> Task requirements
The reply must return each line of the data exactly.

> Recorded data
== Segment start ==

(** Every name some node depends on is itself a node. *)
Definition closed (m : gmap string (gset string)) : Prop :=
  ∀ a b, edge m a b → is_Some (m !! b).

(** [ResolveDep] called for every node of a batch in turn. *)
Definition ResolveDeps (nodes : list string) (d : depGraph) : depGraph :=
  foldl (λ d node, ResolveDep node d) d nodes.

(** ** The resolution loop *)

Section Resolution.
Context {V : Type}.

(** Rendering one item with the full function table, given the values
    resolved so far. *)
Variable render : list (string * V) → string → V.

(** The orders in which the two loops of [GetHeadNodes] visit the map. *)
Variable pick : gmap string (gset string) → enumeration * enumeration.

Inductive outcome :=
  | Done (values : list (string * V)) (iterations : nat)
  | Failed (err : string) (values : list (string * V))
  | Pending (d : depGraph) (values : list (string * V)).

(** Modelled from the spec: one transition of the resolution pass, whose
    code (the caller of [GetHeadNodes] and [ResolveDep]) is not in
    [depgraph.go].  "compute GetHeadNodes(). If this fails, the whole
    resolution terminates with a fatal error. If it returns a non-empty
    set, render each head node, store each result as a ResolvedValue,
    then call ResolveDep(name) for every node resolved in this
    iteration." *)
Definition iteration (d : depGraph) (values : list (string * V))
  : (depGraph * list (string * V) * list string) + string :=
  let '(e1, e2) := pick (table d) in
  let '(headNodes, err) := GetHeadNodes_in e1 e2 in
  match err with
  | Some msg => inr msg
  | None =>
      let values := foldl (λ vs node, vs ++ [(node, render vs node)]) values headNodes in
      let d := ResolveDeps headNodes d in
      inl (d, values, headNodes)
  end.

(** Modelled from the spec: the state machine of the resolution pass.
    "State Pending: graph non-empty.  Terminal state: Done, reached when
    the graph becomes empty."  [fuel] bounds the number of iterations
    that are run. *)
Fixpoint resolve (fuel : nat) (d : depGraph) (values : list (string * V)) (iterations : nat)
  : outcome :=
  if decide (table d = ∅) then Done values iterations
  else
    match fuel with
    | 0 => Pending d values
    | S fuel =>
        match iteration d values with
        | inr msg => Failed msg values
        | inl (d, values, _) => resolve fuel d values (S iterations)
        end
    end.
End Resolution.
(** X9. Two events have the same [to_dict] exactly when they agree on
    every attribute other than the scheduled date, the thread handle
    and the reminder latch. *)
Theorem to_dict_eq_iff (e1 e2 : Event.t) :
  Event.to_dict e1 = Event.to_dict e2
  <-> serialized_part e1 = serialized_part e2.
Proof.
  split.
  - intros Heq.
    pose proof (from_dict_to_dict noon e1) as H1.
    rewrite Heq, from_dict_to_dict in H1. congruence.
  - intros Heq.
    assert (Hsp : forall e, Event.to_dict e = Event.to_dict (serialized_part e))
      by done.
    by rewrite (Hsp e1), (Hsp e2), Heq.
Qed.

(** The keys that [from_dict] reads with [data[key]]. *)
Lemma from_dict_missing_key (now : datetime.t)
    (data : gmap string Event.pyval) (key : string) :
  key ∈ ["event_id"; "event_type"; "name"; "description"; "creator_id";
         "guild_id"; "created_at"; "status"] ->
  data !! key = None ->
  exists e, Event.from_dict now data = Raise e.
Proof.
  intros Hkey Hnone.
  assert (Hget : Event.getitem data key = Raise (KeyError key))
    by (unfold Event.getitem; by rewrite Hnone).
  unfold Event.from_dict.
  repeat rewrite elem_of_cons in Hkey. rewrite elem_of_nil in Hkey.
  destruct Hkey as [->|[->|[->|[->|[->|[->|[->|[->|[]]]]]]]]];
    repeat match goal with
           | |- exists e, bind ?r _ = Raise e =>
               let E := fresh "E" in
               destruct r eqn:E; cbn [bind]; cbv zeta; [|by eexists];
               try discriminate Hget;
               try (rewrite Hget in E; discriminate E); clear E
           end.
Qed.
(** * The release script [scripts/ci/publish.ts]: package graph, change impact,
    publish order and version selection.

    The development is a shallow embedding of the script.  Conventions:

    - a JavaScript object used as a map ([RawPackages], [Packages], the
      [dependencies] of a manifest) is an association list in insertion
      order, read with [oget] and written with [oset]; property names are
      assumed not to be integer-like, so enumeration order is insertion
      order, and no property is assigned under the name [__proto__]; where
      the script reads a property under a name that can be one of those
      that every object inherits from [Object.prototype] (the affected
      set of the resolver), the inherited property is what it finds
      ([truthyProperty]); the other lookups are of names that carry the
      [@prisma] scope or of own keys;
    - strings are [string]s of code units below 256;
    - a thrown exception is the [Throw] outcome of the [result] type;
    - whatever the script obtains from a collaborator outside the repository
      (the [path] module, the spawned [git], [npm] and [yarn] processes, the
      process environment) is a parameter of the function that uses it. *)

From Stdlib Require Import List String Ascii ZArith Lia Bool Arith Permutation.
From Stdlib Require Import DecimalString Relations ListDec Sorted.
Import ListNotations.
Local Open Scope string_scope.
Local Open Scope list_scope.

Set Implicit Arguments.

(** ** Outcomes of fallible code *)

Inductive error : Type :=
| TypeError (what : string)     (* property access on [undefined] *)
| Error (message : string).     (* [throw new Error(message)] *)

Inductive result (A : Type) : Type :=
| Ok (a : A)
| Throw (e : error).

Arguments Ok {A} a.
Arguments Throw {A} e.

Definition bind {A B} (r : result A) (k : A -> result B) : result B :=
  match r with
  | Ok a => k a
  | Throw e => Throw e
  end.

Notation "x <- r ;; k" := (bind r (fun x => k))
  (at level 61, r at next level, right associativity).

(** ** JavaScript objects as ordered maps *)

Module Obj.

Definition t (A : Type) : Type := list (string * A).

Definition keys {A} (o : t A) : list string := map fst o.
Definition values {A} (o : t A) : list A := map snd o.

== Segment end ==

> Solution for this problem
(** Every name some node depends on is itself a node. *)
Definition closed (m : gmap string (gset string)) : Prop :=
  ∀ a b, edge m a b → is_Some (m !! b).

(** [ResolveDep] called for every node of a batch in turn. *)
Definition ResolveDeps (nodes : list string) (d : depGraph) : depGraph :=
  foldl (λ d node, ResolveDep node d) d nodes.

(** ** The resolution loop *)

Section Resolution.
Context {V : Type}.

(** Rendering one item with the full function table, given the values
    resolved so far. *)
Variable render : list (string * V) → string → V.

(** The orders in which the two loops of [GetHeadNodes] visit the map. *)
Variable pick : gmap string (gset string) → enumeration * enumeration.

Inductive outcome :=
  | Done (values : list (string * V)) (iterations : nat)
  | Failed (err : string) (values : list (string * V))
  | Pending (d : depGraph) (values : list (string * V)).

(** Modelled from the spec: one transition of the resolution pass, whose
    code (the caller of [GetHeadNodes] and [ResolveDep]) is not in
    [depgraph.go].  "compute GetHeadNodes(). If this fails, the whole
    resolution terminates with a fatal error. If it returns a non-empty
    set, render each head node, store each result as a ResolvedValue,
    then call ResolveDep(name) for every node resolved in this
    iteration." *)
Definition iteration (d : depGraph) (values : list (string * V))
  : (depGraph * list (string * V) * list string) + string :=
  let '(e1, e2) := pick (table d) in
  let '(headNodes, err) := GetHeadNodes_in e1 e2 in
  match err with
  | Some msg => inr msg
  | None =>
      let values := foldl (λ vs node, vs ++ [(node, render vs node)]) values headNodes in
      let d := ResolveDeps headNodes d in
      inl (d, values, headNodes)
  end.

(** Modelled from the spec: the state machine of the resolution pass.
    "State Pending: graph non-empty.  Terminal state: Done, reached when
    the graph becomes empty."  [fuel] bounds the number of iterations
    that are run. *)
Fixpoint resolve (fuel : nat) (d : depGraph) (values : list (string * V)) (iterations : nat)
  : outcome :=
  if decide (table d = ∅) then Done values iterations
  else
    match fuel with
    | 0 => Pending d values
    | S fuel =>
        match iteration d values with
        | inr msg => Failed msg values
        | inl (d, values, _) => resolve fuel d values (S iterations)
        end
    end.
End Resolution.
(** X9. Two events have the same [to_dict] exactly when they agree on
    every attribute other than the scheduled date, the thread handle
    and the reminder latch. *)
Theorem to_dict_eq_iff (e1 e2 : Event.t) :
  Event.to_dict e1 = Event.to_dict e2
  <-> serialized_part e1 = serialized_part e2.
Proof.
  split.
  - intros Heq.
    pose proof (from_dict_to_dict noon e1) as H1.
    rewrite Heq, from_dict_to_dict in H1. congruence.
  - intros Heq.
    assert (Hsp : forall e, Event.to_dict e = Event.to_dict (serialized_part e))
      by done.
    by rewrite (Hsp e1), (Hsp e2), Heq.
Qed.

(** The keys that [from_dict] reads with [data[key]]. *)
Lemma from_dict_missing_key (now : datetime.t)
    (data : gmap string Event.pyval) (key : string) :
  key ∈ ["event_id"; "event_type"; "name"; "description"; "creator_id";
         "guild_id"; "created_at"; "status"] ->
  data !! key = None ->
  exists e, Event.from_dict now data = Raise e.
Proof.
  intros Hkey Hnone.
  assert (Hget : Event.getitem data key = Raise (KeyError key))
    by (unfold Event.getitem; by rewrite Hnone).
  unfold Event.from_dict.
  repeat rewrite elem_of_cons in Hkey. rewrite elem_of_nil in Hkey.
  destruct Hkey as [->|[->|[->|[->|[->|[->|[->|[->|[]]]]]]]]];
    repeat match goal with
           | |- exists e, bind ?r _ = Raise e =>
               let E := fresh "E" in
               destruct r eqn:E; cbn [bind]; cbv zeta; [|by eexists];
               try discriminate Hget;
               try (rewrite Hget in E; discriminate E); clear E
           end.
Qed.
(** * The release script [scripts/ci/publish.ts]: package graph, change impact,
    publish order and version selection.

    The development is a shallow embedding of the script.  Conventions:

    - a JavaScript object used as a map ([RawPackages], [Packages], the
      [dependencies] of a manifest) is an association list in insertion
      order, read with [oget] and written with [oset]; property names are
      assumed not to be integer-like, so enumeration order is insertion
      order, and no property is assigned under the name [__proto__]; where
      the script reads a property under a name that can be one of those
      that every object inherits from [Object.prototype] (the affected
      set of the resolver), the inherited property is what it finds
      ([truthyProperty]); the other lookups are of names that carry the
      [@prisma] scope or of own keys;
    - strings are [string]s of code units below 256;
    - a thrown exception is the [Throw] outcome of the [result] type;
    - whatever the script obtains from a collaborator outside the repository
      (the [path] module, the spawned [git], [npm] and [yarn] processes, the
      process environment) is a parameter of the function that uses it. *)

From Stdlib Require Import List String Ascii ZArith Lia Bool Arith Permutation.
From Stdlib Require Import DecimalString Relations ListDec Sorted.
Import ListNotations.
Local Open Scope string_scope.
Local Open Scope list_scope.

Set Implicit Arguments.

(** ** Outcomes of fallible code *)

Inductive error : Type :=
| TypeError (what : string)     (* property access on [undefined] *)
| Error (message : string).     (* [throw new Error(message)] *)

Inductive result (A : Type) : Type :=
| Ok (a : A)
| Throw (e : error).

Arguments Ok {A} a.
Arguments Throw {A} e.

Definition bind {A B} (r : result A) (k : A -> result B) : result B :=
  match r with
  | Ok a => k a
  | Throw e => Throw e
  end.

Notation "x <- r ;; k" := (bind r (fun x => k))
  (at level 61, r at next level, right associativity).

(** ** JavaScript objects as ordered maps *)

Module Obj.

Definition t (A : Type) : Type := list (string * A).

Definition keys {A} (o : t A) : list string := map fst o.
Definition values {A} (o : t A) : list A := map snd o.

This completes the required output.